Our sukkah is fragile. It is not a permanent structure. But like the Tent of Meeting our ancestors worshipped in during the days of wandering in the Sinai, the sukkah is a place that carves out for us an opportunity to commune with God, family, friends and the ancestors of our people. This is one reason we invite to our sukkah with special prayers the ancestors of our people like Sarah and Abraham, Rebekkah and Isaac, Leah and Rachel and Jacob, Miriam, Moses and Aaron, Devorah, and David, Hulda the Scribe. The custom of ushpizin-of invoking and inviting our communal ancestors into the sukkah helps to open our temporary homes to the connections of our past and the dignity, character and legacy that each one of these Biblical heroines and heroes shares with us. By inviting these spiritual teachers and ancestors into our sukkah we embrace the idea that we too can strive to learn from their actions and lives. When we invite these ancestors we hope that we can be blessed with the flow of generosity and hospitality that Sarah and Abraham modeled for us. We hope that we can like Rebekkah and Isaac express devotion and love. We hope and pray that we like Leah and Rachel and Jacob who gave birth to the 12 tribes of our people, have our families be a foundation of the Jewish people. We hope that like Miriam, Moses and Aaron, we can be called to spiritual leadership. We pray and hope by inviting Devorah into our sukkah that we can judge people fairly. We pray and hope by inviting King David into our temporary shelters we can sing to God sweetly as he did. And we pray and hope that like Hulda we can discover new things about our tradition just as she participated in the discovery of a “new book of the Bible” (see Kings II, Chapter 22).

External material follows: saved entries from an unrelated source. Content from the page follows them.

Lemma mtLabels_bar_free spec rest name l :
  spec_bar_free spec → l ∈ mtLabels spec rest name → bar_free l.
Proof.
  intros Hs. unfold mtLabels; simpl. rewrite elem_of_foldl_union.
  intros [?|(f & Hf & Hl)]; [set_solver|].
  unfold spec_bar_free in Hs. rewrite Forall_forall in Hs. destruct (Hs f Hf) as [Hn Hv].
  unfold formatLabels in Hl. destruct (default false _); [|set_solver].
  apply elem_of_union in Hl as [->%elem_of_singleton|Hl]; [by apply bar_free_app|].
  destruct (smf_Version f); [|set_solver]. apply elem_of_singleton in Hl as ->.
  rewrite !bar_free_app. done.
Qed.

(** The two shapes a Predictor's type label can take *)
Inductive type_label_shape : string → list string → Prop :=
| shape_rt t : bar_free t → type_label_shape ("rt:" +:+ t) ["rt:" +:+ t]
| shape_mt t : bar_free t → type_label_shape ("mt:" +:+ t) ["mt:" +:+ t]
| shape_mt_pv t v : bar_free t → bar_free v →
    type_label_shape ("mt:" +:+ t +:+ "|pv:" +:+ v) ["mt:" +:+ t; "pv:" +:+ v].

Lemma type_label_split L ls : type_label_shape L ls → Split L "|"%char = ls.
Proof.
  intros Hsh. unfold bar_free in *. destruct Hsh as [t Ht|t Ht|t v Ht Hv].
  - by apply Split_no_sep.
  - by apply Split_no_sep.
  - change ("mt:" +:+ t +:+ "|pv:" +:+ v)
      with (("mt:" +:+ t) +:+ String "|" ("pv:" +:+ v)).
    rewrite Split_app by done. f_equal. by apply Split_no_sep.
Qed.

Lemma GetPredictorTypeLabel_shape p L :
  predictor_bar_free p → GetPredictorTypeLabel p = Ret L →
  type_label_shape L (Split L "|"%char).
Proof.
  intros (Hn & Hv & Hp & Hr) HL.
  assert (∃ ls, type_label_shape L ls) as [ls Hls].
  2:{ by rewrite (type_label_split _ _ Hls). }
  revert HL. unfold GetPredictorTypeLabel.
  set (byType := match ps_ProtocolVersion _ with Some _ => _ | None => _ end).
  assert (∃ ls, type_label_shape byType ls) as Hby.
  { subst byType. set (mt := m_Type _) in *.
    destruct (mt_Version mt) as [v|], (ps_ProtocolVersion _) as [pv|];
      rewrite <- ?str_app_assoc; simpl in *; eexists.
    - change ("mt:" +:+ mt_Name mt +:+ ":" +:+ v +:+ "|pv:" +:+ pv)
        with ("mt:" +:+ mt_Name mt +:+ (":" +:+ v) +:+ "|pv:" +:+ pv).
      rewrite (str_app_assoc (mt_Name mt)).
      apply shape_mt_pv; [by rewrite !bar_free_app|done].
    - apply shape_mt. by rewrite !bar_free_app.
    - by apply shape_mt_pv.
    - by apply shape_mt. }
  destruct (ps_Runtime _) as [rt|]; simpl in *; [|intros [= <-]; done].
  destruct (pr_RuntimeRef rt) as [[n]|]; simpl in *; [|done].
  case_bool_decide; intros [= <-]; [done|]. eexists. by apply shape_rt.
Qed.

(** Under a bar free spec an entry with a Predictor's type as key requires
    exactly the parts of the type. *)
Lemma constraint_of_split rest name spec L req ls :
  spec_bar_free spec → type_label_shape L ls → constraint_of rest name spec L req →
  req = ls.
Proof.
  intros Hs Hsh Hc.
  destruct Hc as [|l Hl|l pvl Hl Hpv].
  - remember ("rt:" +:+ name) as L eqn:E.
    destruct Hsh; [by rewrite E|discriminate E..].
  - assert (Hb := mtLabels_bar_free _ _ _ _ Hs Hl).
    rewrite <- (type_label_split _ _ Hsh). by rewrite Split_no_sep.
  - assert (Hb := mtLabels_bar_free _ _ _ _ Hs Hl).
    assert (Hsp := type_label_split _ _ Hsh).
    change (l +:+ "|" +:+ pvl) with (l +:+ String "|" pvl) in Hsp, Hsh.
    rewrite Split_app in Hsp by done.
    clear Hl Hpv Hb. remember (l +:+ String "|" pvl) as L eqn:E.
    destruct Hsh as [t Ht|t Ht|t v Ht Hv]; clear E.
    1,2: pose proof (Split_nonempty pvl "|"%char); congruence.
    injection Hsp as -> Hpvl. f_equal.
    rewrite <- (Join_Split pvl "|"%char), Hpvl. done.
Qed.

Our ancestors help us measure our own lives. On Sukkot we give thanks for the bounty of our lives and for the gifts of our harvest both the physical harvest and the spiritual one!

In these frenetic days when the storms of the world batter us-we need a temporary shelter—a sukkat shalom-a tabernacle of peace and a place of safety and respite and welcome. The holiday couldn’t come at a better time. And if we look to our ancestors-perhaps too, we will find a way through the storms of life and take inspiration from their gifts.

I wish you a peaceful and joyous Sukkot. Chag Sameach.